ReDell Atkinson, 27, says he’s noticed more people showing up at his office with a cough or sneeze. Although her workplace has unlimited sick days, she understands why some people show up if they meet deadlines or can’t complete certain tasks from home. But she would like to see people continue to take increased health precautions: mask-wearing, hand-washing, virtual attendance at meetings, social distancing and updates on vaccines.

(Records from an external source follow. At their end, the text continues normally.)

Definition handleLogout_settled (error : option AuthError) : Async :=
  match error with
  | Some _ => toast_error "Failed to logout" ;; Return
  | None => Return
  end%async.

Definition handleLogout : Async := AwaitAuth signOut handleLogout_settled.

Definition scrollToEnd : Async := (scrollIntoView ;; Return)%async.

(** [handleSendMessage] after [await ... insert]. *)
Definition handleSendMessage_settled (error : option PostgrestError) : Async :=
  match error with
  | Some _ => toast_error "Failed to send message" ;; Return
  | None => setNewMessage [] ;; SetTimeout scrollToEnd 300 Return
  end%async.

(** [newMessage] and [session] are the values of the render the callback
    was created in. *)
Definition handleSendMessage (newMessage : jsstring)
    (session : option Session.t) : Async :=
  (preventDefault ;;
   if falsy (trim newMessage) || bool_decide (session = None) then Return
   else
     match session with
     | None => Return
     | Some s =>
         let u := Session.user s in
         AwaitInsert
           {| Row.content := newMessage;
              Row.user_id := User.id u;
              Row.user_name :=
                js_or (text_of (UserMetadata.user_name (User.user_metadata u)))
                      (User.email u);
              Row.user_avatar :=
                UserMetadata.avatar_url (User.user_metadata u) |}
           handleSendMessage_settled
     end)%async.

(** The animation-frame callback of [fetchMessages]. *)
Definition restoreScroll (messagesDiv : HTMLElement)
    (distanceFromBottom : Z) : Async :=
  (let* box := ReadScroll messagesDiv in
   WriteScrollTop messagesDiv (scrollHeight box - distanceFromBottom) Return)%async.

(** [fetchMessages(offset)] after [await ... range]. *)
Definition fetchMessages_settled (offset : Z) (r : PostgrestResponse) : Async :=
  (let* messagesDiv := GetElementById "messages" in
   let* distanceFromBottom :=
     (λ k, match messagesDiv with
           | Some el => ReadScroll el (λ box, k (scrollHeight box - scrollTop box))
           | None => k 0
           end) in
   match r with
   | Failure _ =>
       toast_error "Failed to fetch messages" ;; setIsLoading false ;; Return
   | Success data =>
       when (Z.of_nat (length data) <? MESSAGES_PER_PAGE) (setHasMore false)
       (if offset =? 0 then
          setMessages (λ _, reverse data) ;; setIsLoading false ;; Return
        else
          setMessages (λ prev, reverse data ++ prev) ;;
          match messagesDiv with
          | Some el =>
              RequestAnimationFrame (restoreScroll el distanceFromBottom)
                (setIsLoading false ;; Return)
          | None => setIsLoading false ;; Return
          end)
   end)%async.

Definition fetchMessages (offset : Z) : Async :=
  (setIsLoading true ;;
   AwaitSelect (range offset (offset + MESSAGES_PER_PAGE - 1))
     (fetchMessages_settled offset))%async.

(** The [fetchMessages] local to the second effect, after its [await]. *)
Definition effect_fetchMessages_settled (r : PostgrestResponse) : Async :=
  match r with
  | Failure _ => toast_error "Failed to fetch messages" ;; Return
  | Success data => setMessages (λ _, reverse data) ;; scrollIntoView ;; Return
  end%async.

Definition effect_fetchMessages : Async :=
  AwaitSelect (limit 50) effect_fetchMessages_settled.

(** [getSession().then(...)]. *)
Definition getSession_then (s : option Session.t) : Async :=
  (setSession s ;; Return)%async.

(** First effect, run once. *)
Definition useEffect_auth : Async :=
  (snd_load ;;
   Fork (AwaitSession getSession_then)
     (onAuthStateChange ;; Return))%async.

(** Second effect, run at mount and again whenever
    [isNotificationEnabled] changes. *)
Definition useEffect_messages : Async :=
  Fork effect_fetchMessages (channel_subscribe "messages" ;; Return)%async.

Definition useEffect_messages_cleanup : Async :=
  (removeChannel "messages" ;; Return)%async.

(** The realtime [INSERT] callback; the flag is the one of the render
    that subscribed. *)
Definition on_postgres_changes (isNotificationEnabled : bool)
    (payload_new : Message.t) : Async :=
  (setMessages (λ prev, prev ++ [payload_new]) ;;
   if isNotificationEnabled then
     console_log (Message.content payload_new) ;; snd_play ;; Return
   else Return)%async.

(** ** The world around the component *)

Inductive request :=
  | ReqInsert (row : Row.t)
  | ReqSelect (q : query)
  | ReqAuth (c : auth_call)
  | ReqGetSession.

(** What the page and the backend observe of a callback. *)
Inductive effect :=
  | Requested (r : request)
  | Toast (msg : string)
  | ConsoleLog (s : jsstring)
  | Called (a : action).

Swartzberg and Nayyar agree that employers can make sure they help their staff stay informed about how to stay healthy during cold and flu season, understand how viruses and bacteria are spread, what symptoms to look for, where to see a doctor and other resources to recover from the disease.

With enrollment season open, employers need to ensure their employees have access to a primary care physician – even better if they support telemedicine options. And employers can provide an on-site vaccination clinic or time off to get a flu shot, as well as the Covid shot or updated boosters.

For now, Atkinson will do what she can when meeting co-workers in the inclement weather: Stay masked, grab the hand sanitizer and mentally check to see if she’s taken her multivitamins that day.

“Little things create healthy habits,” she says. “Our bodies aren’t just fighting Covid – they’re fighting life.”